Schuld
29.
Scheinbar kennt jetzt jeder die Pilgerwache. Ihre Mitgliederzahl hat sich verfünffacht und wächst immer weiter. Die dankbaren Bürger der Letzten Sicheren Stadt nennen sie jetzt „Hüter“ und dieser Titel passt gut zu ihnen.
Orin freut sich, dass es ihren Freunden so gut ergeht. Sie tritt ihnen nicht wieder bei.
30.
Während er seine Strafe ableistet, hält Namqi täglich Kontakt mit Orin über Vidcom und Holoprojektion.
Als er aus dem Strafdienst entlassen wird, fleht sie ihn an, sie abzuholen. Sie will verstehen, was die Menschheit erreichen wollte, bevor sie so tief gesunken ist, dass es nötig schien, Atomwaffen einzusetzen, um ein paar Kühe zu stehlen.
In seinem Hildianer erkunden sie die inneren Planeten. Wann auch immer Teile des Schiffs kaputtgehen, suchen sie sich Gelegenheitsarbeiten.
Sie sind überglücklich.
Jahrhunderte vergehen.
31.
Am Tag, als Sjur Eido stirbt, erhält sie einen Anruf von Mara Sov. „Ich will meinen Gefallen einlösen“, sagt die Königin mit zitternder Stimme.
Es ist das erste Mal, dass sie es wagt, einem Hüter zu vertrauen. Und es wird nicht das letzte Mal sein.
32.
Die Königin geht auf und ab, während Orin sich auf ihren Kriegshammer stützt. „Ich muss wissen, wer sie getötet hat“, sagt Mara.
„Geht es darum, herauszufinden, wer es war, oder darum, diese Person auszuschalten?“
Maras Trauer und Zorn zeichnen sich auf ihrem Gesicht ab. Sie blickt auf das Riff hinaus und kann sich nur schwer beherrschen.
Orin stellt sich vor, was wäre, wenn Namqi sterben würde, und umklammert ihren Kriegshammer etwas fester.
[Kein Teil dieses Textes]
(* ===== verification/Grants.v ===== *)
(** * Grants: what a caller's grant lets it read

    internal/auth/repository.go, grant_class.go and work_item_grant.go, the
    reserved scopes of internal/contracts/v1/reserved_repository_scope.go, and
    the narrowing of an authenticated principal in internal/auth/middleware.go.
    [Principal] is storage.Principal.  The selector set is a type of
    full-chaos/dev-health-go/readers: the three fields the program fills in and
    reads.  A set that Go keeps in a map and only asks for membership is a list
    or a [gset]. *)

From Stdlib Require Import ZArith Lia Ascii.
From stdpp Require Import sorting pretty numbers gmap strings list_numbers list.
From S2P Require Import Prelude GoStrings RepoSlug GoNet CredTypes.

Open Scope Z_scope.

(** ** Principals *)

Definition AuthenticationMethod : Type := string.
Definition AuthenticationMethodCredential : AuthenticationMethod := "credential".
Definition AuthenticationMethodWebAssertion : AuthenticationMethod := "web_assertion".

Record Principal := MkPrincipal {
  pr_AuthenticationMethod : AuthenticationMethod;
  pr_Subject : string;
  pr_OrgID : string;
  pr_CredentialID : string;
  pr_RepositoryScopes : list string;
  pr_Permissions : list string;
  pr_ProductEntitlements : list string;
  pr_ClientClass : ClientClass;
  pr_ApprovingUserID : string;
  pr_SessionID : string;
  pr_Impersonating : bool;
  pr_CredentialSessionID : string;
  pr_ProjectScopes : list string;
}.
#[global] Instance Principal_eq_dec : EqDecision Principal.
Proof. solve_decision. Defined.

Definition pr_set_grant (repositories projects : list string) (p : Principal) : Principal :=
  MkPrincipal (pr_AuthenticationMethod p) (pr_Subject p) (pr_OrgID p) (pr_CredentialID p) repositories
    (pr_Permissions p) (pr_ProductEntitlements p) (pr_ClientClass p) (pr_ApprovingUserID p) (pr_SessionID p)
    (pr_Impersonating p) (pr_CredentialSessionID p) projects.

Definition HoldsProjectGrant (p : Principal) : bool := negb (bool_decide (pr_ProjectScopes p = [])).

(** [Principal.AuditActor] *)
Definition AuditActor (p : Principal) : string * string :=
  if bool_decide (pr_AuthenticationMethod p = AuthenticationMethodWebAssertion)
  then (AuthenticationMethodWebAssertion, pr_Subject p)
  else (AuthenticationMethodCredential, pr_Subject p).

(** ** Classes of grants *)

Definition GrantClass : Type := string.
Definition GrantUnrestricted : GrantClass := "unrestricted".
Definition GrantUniversal : GrantClass := "universal".
Definition GrantRestricted : GrantClass := "restricted".
Definition GrantProjectOnly : GrantClass := "project_only".

Definition GrantClassVocabulary : list GrantClass :=
  [GrantUnrestricted; GrantUniversal; GrantRestricted; GrantProjectOnly].

Definition IsRestricted (c : GrantClass) : bool :=
  if bool_decide (c = GrantUnrestricted) || bool_decide (c = GrantUniversal) then false
  else if bool_decide (c = GrantRestricted) || bool_decide (c = GrantProjectOnly) then true
  else true.

Definition ClassifyGrant (principal : Principal) : GrantClass :=
  if HoldsProjectGrant principal then GrantProjectOnly
  else if bool_decide (pr_RepositoryScopes principal = []) then GrantUnrestricted
  else if existsb (λ scope, bool_decide (strings_TrimSpace scope = "*")) (pr_RepositoryScopes principal)
  then GrantUniversal
  else GrantRestricted.

(** ** Requests for a credential (internal/auth/types.go) *)

Record CreateCredentialRequest := CreateRequest {
  cq_OrgID : string;
  cq_Name : string;
  cq_RepositoryScopes : list string;
  cq_Scopes : list string;
  cq_CreatedBy : string;
  cq_ExpiresAt : option time;
  cq_IssuanceProvenance : IssuanceProvenance;
  cq_WorkloadBindingID : string;
  cq_Resource : string;
  cq_ClientID : string;
  cq_ClientClass : ClientClass;
  cq_FamilyID : string;
  cq_FamilyExpiresAt : option time;
}.

(** ** Repository scopes *)

Definition ReservedRepositoryScopePrefix : string := "acr-reserved:".
Definition ProjectOnlyRepositoryScope : string := ReservedRepositoryScopePrefix +:+ "project-only".

Section grants.
Context `{UnicodeTables}.

Definition IsReservedRepositoryScope (value : string) : bool :=
  strings_HasPrefix (strings_ToLower (strings_TrimSpace value)) ReservedRepositoryScopePrefix.

Definition containsReservedRepositoryScope (values : list string) : bool :=
  existsb IsReservedRepositoryScope values.

Definition validRepositoryScope (scope : string) : bool := ValidScope scope.

(** The loop of [NormalizeRepositoryScopes]. *)
Fixpoint repository_scopes_loop (seen : gset string) (result scopes : list string) : res (list string) :=
  match scopes with
  | [] => Ok result
  | raw :: scopes' =>
    let scope := strings_ToLower (strings_TrimSpace raw) in
    reject! IsReservedRepositoryScope scope
      with ErrInvalidCredential "reserved repository scope prefix" ;;
    reject! negb (validRepositoryScope scope) with ErrInvalidCredential "invalid repository scope" ;;
    if bool_decide (scope ∈ seen) then repository_scopes_loop seen result scopes'
    else repository_scopes_loop ({[scope]} ∪ seen) (result ++ [scope]) scopes'
  end.

Definition NormalizeRepositoryScopes (scopes : list string) : res (list string) :=
  reject! bool_decide (scopes = []) with ErrInvalidCredential "at least one repository scope is required" ;;
  let? result := repository_scopes_loop ∅ [] scopes in
  Ok (sort_Strings result).

Definition NormalizeRepositorySlug (slug : string) : res string :=
  let normalized := strings_ToLower (strings_TrimSpace slug) in
  reject! negb (ValidSlug normalized) with ErrRepositoryForbidden "invalid repository slug" ;;
  Ok normalized.

(** One turn of the loop of [RepositoryAllowed]. *)
Definition scope_grants (normalized owner raw : string) : bool :=
  let scope := strings_ToLower (strings_TrimSpace raw) in
  if IsReservedRepositoryScope scope then false
  else if bool_decide (scope = "*") then true
  else if bool_decide (scope = normalized) then true
  else bool_decide (scope = owner +:+ "/*").

Definition RepositoryAllowed (scopes : list string) (slug : string) : bool :=
  match NormalizeRepositorySlug slug with
  | Ok normalized =>
    let '(owner, _, _) := strings_Cut normalized "/" in
    existsb (scope_grants normalized owner) scopes
  | _ => false
  end.

Definition AuthorizeRepository (principal : Principal) (slug : string) : res () :=
  reject! bool_decide (ClassifyGrant principal = GrantProjectOnly)
          || negb (RepositoryAllowed (pr_RepositoryScopes principal) slug)
    with ErrRepositoryForbidden "" ;;
  Ok ().

(** The loop over the middle parts: the first fault of a group. *)
Fixpoint group_fault (groups : list string) : string :=
  match groups with
  | [] => ""
  | group :: groups' =>
    let fault := Fault group true in
    if bool_decide (fault ≠ "") then "group " +:+ fault else group_fault groups'
  end.

Definition repositorySlugFault (slug : string) : string :=
  let normalized := strings_ToLower (strings_TrimSpace slug) in
  let parts := strings_Split normalized "/" in
  if bool_decide (length parts < 2)%nat then "not of the form owner/repo"
  else if bool_decide (MaxSlugSegments < length parts)%nat then "more than 20 segments"
  else if MaxSlugBytes <? slen normalized then "longer than 255 characters"
  else
    let fault := Fault (default "" (head parts)) true in
    if bool_decide (fault ≠ "") then "owner " +:+ fault
    else
      let group := group_fault (take (length parts - 2) (drop 1 parts)) in
      if bool_decide (group ≠ "") then group
      else
        let fault := Fault (default "" (last parts)) false in
        if bool_decide (fault ≠ "") then "repository " +:+ fault else "invalid repository slug".

Definition repositoryScopeCovers (parent requested : string) : bool :=
  if bool_decide (parent = "*") || bool_decide (parent = requested) then true
  else if strings_HasSuffix parent "/*" then
    let '(owner, _, found) := strings_Cut requested "/" in
    found && bool_decide (owner = strings_TrimSuffix parent "/*")
  else false.

Definition rotationWithinParent (parent : ClientCredential) (successor : CreateCredentialRequest) : bool :=
  let parentScopes : gset string := list_to_set (strings_TrimSpace <$> cc_Scopes parent) in
  forallb (λ scope, bool_decide (scope ∈ parentScopes)) (cq_Scopes successor)
  && forallb (λ requested,
       existsb (λ held, repositoryScopeCovers (strings_ToLower (strings_TrimSpace held)) requested)
         (cc_RepositoryScopes parent))
       (cq_RepositoryScopes successor).

(** ** Work item selectors *)

(** [readers.RepositorySelectorSet] *)
Record RepositorySelectorSet := Selectors {
  rs_All : bool;
  rs_ExactSlugs : list string;
  rs_Owners : list string;
}.

Inductive workItemSelectorKind := workItemSelectorExact | workItemSelectorOwner | workItemSelectorAll.

(** [None] is [ok == false]. *)
Definition workItemRepositorySelector (raw : string) : option (workItemSelectorKind * string) :=
  let trimmed := strings_TrimSpace raw in
  if bool_decide (trimmed = "*") then Some (workItemSelectorAll, "")
  else if strings_HasSuffix (strings_ToLower trimmed) "/*" then
    match NormalizeRepositoryScopes [trimmed] with
    | Ok [scope] =>
      match strings_CutSuffix scope "/*" with
      | None => None
      | Some owner => if bool_decide (owner = "") then None else Some (workItemSelectorOwner, owner)
      end
    | _ => None
    end
  else
    match NormalizeRepositorySlug trimmed with
    | Ok normalized => Some (workItemSelectorExact, normalized)
    | _ => None
    end.

(** The loop; the two maps are sets of keys.  [None] is the early return of the
    universal set. *)
Fixpoint selector_loop (exact owners : gset string) (values : list string)
    : option (gset string * gset string) :=
  match values with
  | [] => Some (exact, owners)
  | raw :: values' =>
    match workItemRepositorySelector raw with
    | None => selector_loop exact owners values'
    | Some (workItemSelectorAll, _) => None
    | Some (workItemSelectorOwner, value) => selector_loop exact ({[value]} ∪ owners) values'
    | Some (workItemSelectorExact, value) => selector_loop ({[value]} ∪ exact) owners values'
    end
  end.

Definition WorkItemRepositorySelectorSet (values : list string) (grants : bool) : RepositorySelectorSet :=
  if grants && bool_decide (values = []) then Selectors true [] []
  else
    match selector_loop ∅ ∅ values with
    | None => Selectors true [] []
    | Some (exact, owners) =>
      Selectors false (sort_Strings (elements exact)) (sort_Strings (elements owners))
    end.

Definition WorkItemGrantSelectorSet (principal : Principal) : RepositorySelectorSet :=
  if bool_decide (ClassifyGrant principal = GrantProjectOnly) then Selectors false [] []
  else WorkItemRepositorySelectorSet (pr_RepositoryScopes principal) true.

(** ** Narrowing an authenticated principal

    The principal lives in the request's context; each function returns the
    principal of the context it answers with. *)

(** [if principal, ok := PrincipalFromContext(ctx); !ok] *)
Definition principal_of (ctx : option Principal) : res Principal :=
  match ctx with
  | None => Err (ErrText "no authenticated principal")
  | Some principal => Ok principal
  end.

Definition NarrowRepositoryScopes (ctx : option Principal) (scopes : list string) : res Principal :=
  let? principal := principal_of ctx in
  reject! bool_decide (scopes = []) with ErrEmptyRepositoryScope ;;
  reject! negb (forallb (RepositoryAllowed (pr_RepositoryScopes principal)) scopes)
    with ErrText "repository scope widens the principal" ;;
  Ok (pr_set_grant scopes (pr_ProjectScopes principal) principal).

Definition KeepUniversalGrant (ctx : option Principal) : res Principal :=
  let? principal := principal_of ctx in
  reject! negb (bool_decide (ClassifyGrant principal = GrantUniversal)) with ErrGrantNotUniversal ;;
  Ok (pr_set_grant ["*"] (pr_ProjectScopes principal) principal).

Definition NarrowToProjectScopes (ctx : option Principal) (projects : list string) : res Principal :=
  let? principal := principal_of ctx in
  reject! bool_decide (projects = []) with ErrEmptyProjectScope ;;
  reject! negb (bool_decide (ClassifyGrant principal = GrantUniversal)) with ErrProjectScopeNeedsStarGrant ;;
  Ok (pr_set_grant [ProjectOnlyRepositoryScope] projects principal).
End grants.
Endlich sagt Mara: „Zunächst will ich nur wissen, wer es war.“ Sie gibt Orin eine seltsame Münze, die der Suchtrupp bei Sjur gefunden hat. „Ich bin mir nicht sicher, ob es Mord war.“
33.
Die Suche treibt sie tief in eine sublunare Höhle, in der sie keine Feinde, sondern Dampfwolken und einen Halbmann mit gierigen Tentakeln anstelle eines Gesichts findet.
„Vergib ihnen“, krächzt er, als sie seine Luftröhre mit der Hand zudrückt.
„Wem?“, knurrt sie und umklammert seinen Hals noch fester.
Sein Gesicht windet sich in wachsender Not. Sie erinnert sich daran, dass sie an erster Stelle hier ist, um Antworten zu finden, und Rache sekundär ist, woraufhin sie ihn wegschubst. Er taumelt, fängt sich und greift in seinen Umhang, um etwas hervorzuziehen –
„Orin!“, warnt Gol, aber sie hat es bereits gesehen. Sie schwingt ihren Kriegshammer und trifft ihn hart an der Brust. Es fühlt sich an, als würde sie einen Ball schlagen; es gibt keinen Widerstand. Mit einem ekelerregenden Knirschen prallt er gegen einen mit Tau bedeckten Felsbrocken – das war seine Wirbelsäule; er würde nie wieder gerade stehen können – und als er auf dem Boden landet, rutscht ihm ein angelaufenes silbernes Gefäß aus den Händen. Als es über den Boden in die Dunkelheit hüpft, schallt das Echo durch die Höhle.
34.
Mit einem Jagdmesser und roher Gewalt durchstößt sie den eingedellten Deckel des Gefäßes. Sie dreht es um und schüttet ein blassgraues Pulver in ihre behandschuhte Hand.
„Staub kehrt zurück, kehrt immer zurück“, kichert der Mann keuchend. Sie blickt auf und er ist verschwunden.